■ Task to carry out ■
Transcribe each line below word for word.

■ Data to use ■
■ ■ ■ ■ ■ ■ ■
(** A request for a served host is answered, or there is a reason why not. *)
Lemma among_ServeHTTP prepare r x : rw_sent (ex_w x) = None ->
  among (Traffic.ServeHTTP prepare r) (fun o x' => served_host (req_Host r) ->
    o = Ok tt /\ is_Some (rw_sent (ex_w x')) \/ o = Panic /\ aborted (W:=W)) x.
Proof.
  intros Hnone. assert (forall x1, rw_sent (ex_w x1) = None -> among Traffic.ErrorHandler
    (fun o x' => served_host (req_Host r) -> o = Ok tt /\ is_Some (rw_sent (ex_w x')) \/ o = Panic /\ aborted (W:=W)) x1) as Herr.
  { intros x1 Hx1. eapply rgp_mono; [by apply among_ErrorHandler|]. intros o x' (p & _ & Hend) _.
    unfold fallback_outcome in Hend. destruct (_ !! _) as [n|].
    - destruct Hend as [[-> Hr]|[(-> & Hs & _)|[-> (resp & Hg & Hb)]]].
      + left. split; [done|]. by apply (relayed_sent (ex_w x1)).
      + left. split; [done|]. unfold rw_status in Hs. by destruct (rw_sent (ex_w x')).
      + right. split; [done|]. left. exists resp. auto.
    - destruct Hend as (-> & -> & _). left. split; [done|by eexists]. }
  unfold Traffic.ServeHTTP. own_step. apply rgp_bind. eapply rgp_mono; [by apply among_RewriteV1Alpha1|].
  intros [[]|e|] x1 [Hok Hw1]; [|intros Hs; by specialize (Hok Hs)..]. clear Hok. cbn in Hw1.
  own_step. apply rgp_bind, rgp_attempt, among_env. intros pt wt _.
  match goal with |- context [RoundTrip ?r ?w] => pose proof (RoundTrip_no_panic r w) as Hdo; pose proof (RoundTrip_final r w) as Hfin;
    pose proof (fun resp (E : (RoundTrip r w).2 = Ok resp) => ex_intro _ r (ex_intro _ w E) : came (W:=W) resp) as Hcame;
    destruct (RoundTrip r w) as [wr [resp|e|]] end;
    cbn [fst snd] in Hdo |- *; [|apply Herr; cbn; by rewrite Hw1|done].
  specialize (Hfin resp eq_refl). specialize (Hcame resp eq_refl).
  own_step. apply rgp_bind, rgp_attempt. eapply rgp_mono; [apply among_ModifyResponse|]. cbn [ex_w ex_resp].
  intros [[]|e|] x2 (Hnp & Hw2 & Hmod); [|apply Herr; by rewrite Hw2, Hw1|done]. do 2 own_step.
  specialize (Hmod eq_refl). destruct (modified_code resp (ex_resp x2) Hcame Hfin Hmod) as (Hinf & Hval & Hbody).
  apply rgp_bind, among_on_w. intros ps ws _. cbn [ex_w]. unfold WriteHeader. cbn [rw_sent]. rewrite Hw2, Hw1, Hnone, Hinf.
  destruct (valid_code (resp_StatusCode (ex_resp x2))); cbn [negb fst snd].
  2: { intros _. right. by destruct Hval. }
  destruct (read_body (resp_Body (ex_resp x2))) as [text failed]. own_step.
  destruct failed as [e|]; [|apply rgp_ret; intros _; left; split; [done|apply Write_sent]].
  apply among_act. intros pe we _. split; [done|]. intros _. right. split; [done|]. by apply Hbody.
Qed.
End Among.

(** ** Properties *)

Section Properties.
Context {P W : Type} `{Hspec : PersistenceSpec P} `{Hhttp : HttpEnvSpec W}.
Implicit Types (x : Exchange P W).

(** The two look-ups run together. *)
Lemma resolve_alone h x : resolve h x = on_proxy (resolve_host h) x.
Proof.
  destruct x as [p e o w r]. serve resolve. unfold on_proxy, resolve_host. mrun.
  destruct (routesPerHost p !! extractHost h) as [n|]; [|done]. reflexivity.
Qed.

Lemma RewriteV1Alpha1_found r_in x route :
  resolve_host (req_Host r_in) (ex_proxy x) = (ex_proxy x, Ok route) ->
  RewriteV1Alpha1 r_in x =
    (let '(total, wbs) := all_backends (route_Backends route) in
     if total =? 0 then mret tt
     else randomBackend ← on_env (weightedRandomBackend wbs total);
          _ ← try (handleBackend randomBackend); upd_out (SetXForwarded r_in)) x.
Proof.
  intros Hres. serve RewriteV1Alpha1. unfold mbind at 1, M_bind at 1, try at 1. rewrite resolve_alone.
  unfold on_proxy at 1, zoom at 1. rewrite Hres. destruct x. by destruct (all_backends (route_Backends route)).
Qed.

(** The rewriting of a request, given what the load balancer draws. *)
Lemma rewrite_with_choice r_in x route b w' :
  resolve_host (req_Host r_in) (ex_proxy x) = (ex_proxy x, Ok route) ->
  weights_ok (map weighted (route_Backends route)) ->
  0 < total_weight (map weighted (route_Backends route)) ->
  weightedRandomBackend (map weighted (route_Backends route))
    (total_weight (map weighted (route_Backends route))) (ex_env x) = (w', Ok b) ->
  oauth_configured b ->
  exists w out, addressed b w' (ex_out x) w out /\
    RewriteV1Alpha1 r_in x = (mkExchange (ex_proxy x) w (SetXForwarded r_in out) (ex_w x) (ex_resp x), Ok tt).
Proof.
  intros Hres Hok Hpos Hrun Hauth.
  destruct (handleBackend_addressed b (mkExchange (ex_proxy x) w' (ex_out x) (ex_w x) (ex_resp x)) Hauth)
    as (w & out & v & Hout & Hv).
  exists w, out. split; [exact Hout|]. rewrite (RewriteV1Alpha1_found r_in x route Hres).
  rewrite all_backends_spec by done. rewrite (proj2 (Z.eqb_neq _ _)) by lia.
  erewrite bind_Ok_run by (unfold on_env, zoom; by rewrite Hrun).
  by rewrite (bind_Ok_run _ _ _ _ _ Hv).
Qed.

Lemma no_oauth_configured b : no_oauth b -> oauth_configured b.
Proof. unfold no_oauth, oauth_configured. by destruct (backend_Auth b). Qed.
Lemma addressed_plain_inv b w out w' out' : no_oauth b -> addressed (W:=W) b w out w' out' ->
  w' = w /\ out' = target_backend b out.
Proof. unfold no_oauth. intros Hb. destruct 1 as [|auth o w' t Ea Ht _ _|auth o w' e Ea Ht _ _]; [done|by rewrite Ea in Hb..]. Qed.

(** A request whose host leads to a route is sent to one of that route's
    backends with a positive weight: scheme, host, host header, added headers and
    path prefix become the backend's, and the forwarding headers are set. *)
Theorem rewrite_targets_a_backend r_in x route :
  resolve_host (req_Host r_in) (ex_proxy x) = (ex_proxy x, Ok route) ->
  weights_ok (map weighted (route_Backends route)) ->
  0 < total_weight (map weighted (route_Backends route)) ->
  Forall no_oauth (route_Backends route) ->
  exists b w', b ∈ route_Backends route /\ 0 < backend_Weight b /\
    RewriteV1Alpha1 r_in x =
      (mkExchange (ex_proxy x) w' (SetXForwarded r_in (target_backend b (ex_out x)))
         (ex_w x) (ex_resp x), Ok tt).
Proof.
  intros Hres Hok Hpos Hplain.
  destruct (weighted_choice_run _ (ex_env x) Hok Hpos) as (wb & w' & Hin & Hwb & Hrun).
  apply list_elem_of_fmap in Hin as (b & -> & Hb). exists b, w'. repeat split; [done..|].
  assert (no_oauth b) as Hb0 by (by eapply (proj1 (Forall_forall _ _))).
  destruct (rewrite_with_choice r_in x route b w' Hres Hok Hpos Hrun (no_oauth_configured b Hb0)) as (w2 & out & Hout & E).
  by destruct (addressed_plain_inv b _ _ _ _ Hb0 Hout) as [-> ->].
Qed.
■ ■ ■ ■ ■ ■ ■
■ Task response ■
(** A request for a served host is answered, or there is a reason why not. *)
Lemma among_ServeHTTP prepare r x : rw_sent (ex_w x) = None ->
  among (Traffic.ServeHTTP prepare r) (fun o x' => served_host (req_Host r) ->
    o = Ok tt /\ is_Some (rw_sent (ex_w x')) \/ o = Panic /\ aborted (W:=W)) x.
Proof.
  intros Hnone. assert (forall x1, rw_sent (ex_w x1) = None -> among Traffic.ErrorHandler
    (fun o x' => served_host (req_Host r) -> o = Ok tt /\ is_Some (rw_sent (ex_w x')) \/ o = Panic /\ aborted (W:=W)) x1) as Herr.
  { intros x1 Hx1. eapply rgp_mono; [by apply among_ErrorHandler|]. intros o x' (p & _ & Hend) _.
    unfold fallback_outcome in Hend. destruct (_ !! _) as [n|].
    - destruct Hend as [[-> Hr]|[(-> & Hs & _)|[-> (resp & Hg & Hb)]]].
      + left. split; [done|]. by apply (relayed_sent (ex_w x1)).
      + left. split; [done|]. unfold rw_status in Hs. by destruct (rw_sent (ex_w x')).
      + right. split; [done|]. left. exists resp. auto.
    - destruct Hend as (-> & -> & _). left. split; [done|by eexists]. }
  unfold Traffic.ServeHTTP. own_step. apply rgp_bind. eapply rgp_mono; [by apply among_RewriteV1Alpha1|].
  intros [[]|e|] x1 [Hok Hw1]; [|intros Hs; by specialize (Hok Hs)..]. clear Hok. cbn in Hw1.
  own_step. apply rgp_bind, rgp_attempt, among_env. intros pt wt _.
  match goal with |- context [RoundTrip ?r ?w] => pose proof (RoundTrip_no_panic r w) as Hdo; pose proof (RoundTrip_final r w) as Hfin;
    pose proof (fun resp (E : (RoundTrip r w).2 = Ok resp) => ex_intro _ r (ex_intro _ w E) : came (W:=W) resp) as Hcame;
    destruct (RoundTrip r w) as [wr [resp|e|]] end;
    cbn [fst snd] in Hdo |- *; [|apply Herr; cbn; by rewrite Hw1|done].
  specialize (Hfin resp eq_refl). specialize (Hcame resp eq_refl).
  own_step. apply rgp_bind, rgp_attempt. eapply rgp_mono; [apply among_ModifyResponse|]. cbn [ex_w ex_resp].
  intros [[]|e|] x2 (Hnp & Hw2 & Hmod); [|apply Herr; by rewrite Hw2, Hw1|done]. do 2 own_step.
  specialize (Hmod eq_refl). destruct (modified_code resp (ex_resp x2) Hcame Hfin Hmod) as (Hinf & Hval & Hbody).
  apply rgp_bind, among_on_w. intros ps ws _. cbn [ex_w]. unfold WriteHeader. cbn [rw_sent]. rewrite Hw2, Hw1, Hnone, Hinf.
  destruct (valid_code (resp_StatusCode (ex_resp x2))); cbn [negb fst snd].
  2: { intros _. right. by destruct Hval. }
  destruct (read_body (resp_Body (ex_resp x2))) as [text failed]. own_step.
  destruct failed as [e|]; [|apply rgp_ret; intros _; left; split; [done|apply Write_sent]].
  apply among_act. intros pe we _. split; [done|]. intros _. right. split; [done|]. by apply Hbody.
Qed.
End Among.

(** ** Properties *)

Section Properties.
Context {P W : Type} `{Hspec : PersistenceSpec P} `{Hhttp : HttpEnvSpec W}.
Implicit Types (x : Exchange P W).

(** The two look-ups run together. *)
Lemma resolve_alone h x : resolve h x = on_proxy (resolve_host h) x.
Proof.
  destruct x as [p e o w r]. serve resolve. unfold on_proxy, resolve_host. mrun.
  destruct (routesPerHost p !! extractHost h) as [n|]; [|done]. reflexivity.
Qed.

Lemma RewriteV1Alpha1_found r_in x route :
  resolve_host (req_Host r_in) (ex_proxy x) = (ex_proxy x, Ok route) ->
  RewriteV1Alpha1 r_in x =
    (let '(total, wbs) := all_backends (route_Backends route) in
     if total =? 0 then mret tt
     else randomBackend ← on_env (weightedRandomBackend wbs total);
          _ ← try (handleBackend randomBackend); upd_out (SetXForwarded r_in)) x.
Proof.
  intros Hres. serve RewriteV1Alpha1. unfold mbind at 1, M_bind at 1, try at 1. rewrite resolve_alone.
  unfold on_proxy at 1, zoom at 1. rewrite Hres. destruct x. by destruct (all_backends (route_Backends route)).
Qed.

(** The rewriting of a request, given what the load balancer draws. *)
Lemma rewrite_with_choice r_in x route b w' :
  resolve_host (req_Host r_in) (ex_proxy x) = (ex_proxy x, Ok route) ->
  weights_ok (map weighted (route_Backends route)) ->
  0 < total_weight (map weighted (route_Backends route)) ->
  weightedRandomBackend (map weighted (route_Backends route))
    (total_weight (map weighted (route_Backends route))) (ex_env x) = (w', Ok b) ->
  oauth_configured b ->
  exists w out, addressed b w' (ex_out x) w out /\
    RewriteV1Alpha1 r_in x = (mkExchange (ex_proxy x) w (SetXForwarded r_in out) (ex_w x) (ex_resp x), Ok tt).
Proof.
  intros Hres Hok Hpos Hrun Hauth.
  destruct (handleBackend_addressed b (mkExchange (ex_proxy x) w' (ex_out x) (ex_w x) (ex_resp x)) Hauth)
    as (w & out & v & Hout & Hv).
  exists w, out. split; [exact Hout|]. rewrite (RewriteV1Alpha1_found r_in x route Hres).
  rewrite all_backends_spec by done. rewrite (proj2 (Z.eqb_neq _ _)) by lia.
  erewrite bind_Ok_run by (unfold on_env, zoom; by rewrite Hrun).
  by rewrite (bind_Ok_run _ _ _ _ _ Hv).
Qed.

Lemma no_oauth_configured b : no_oauth b -> oauth_configured b.
Proof. unfold no_oauth, oauth_configured. by destruct (backend_Auth b). Qed.
Lemma addressed_plain_inv b w out w' out' : no_oauth b -> addressed (W:=W) b w out w' out' ->
  w' = w /\ out' = target_backend b out.
Proof. unfold no_oauth. intros Hb. destruct 1 as [|auth o w' t Ea Ht _ _|auth o w' e Ea Ht _ _]; [done|by rewrite Ea in Hb..]. Qed.

(** A request whose host leads to a route is sent to one of that route's
    backends with a positive weight: scheme, host, host header, added headers and
    path prefix become the backend's, and the forwarding headers are set. *)
Theorem rewrite_targets_a_backend r_in x route :
  resolve_host (req_Host r_in) (ex_proxy x) = (ex_proxy x, Ok route) ->
  weights_ok (map weighted (route_Backends route)) ->
  0 < total_weight (map weighted (route_Backends route)) ->
  Forall no_oauth (route_Backends route) ->
  exists b w', b ∈ route_Backends route /\ 0 < backend_Weight b /\
    RewriteV1Alpha1 r_in x =
      (mkExchange (ex_proxy x) w' (SetXForwarded r_in (target_backend b (ex_out x)))
         (ex_w x) (ex_resp x), Ok tt).
Proof.
  intros Hres Hok Hpos Hplain.
  destruct (weighted_choice_run _ (ex_env x) Hok Hpos) as (wb & w' & Hin & Hwb & Hrun).
  apply list_elem_of_fmap in Hin as (b & -> & Hb). exists b, w'. repeat split; [done..|].
  assert (no_oauth b) as Hb0 by (by eapply (proj1 (Forall_forall _ _))).
  destruct (rewrite_with_choice r_in x route b w' Hres Hok Hpos Hrun (no_oauth_configured b Hb0)) as (w2 & out & Hout & E).
  by destruct (addressed_plain_inv b _ _ _ _ Hb0 Hout) as [-> ->].
Qed.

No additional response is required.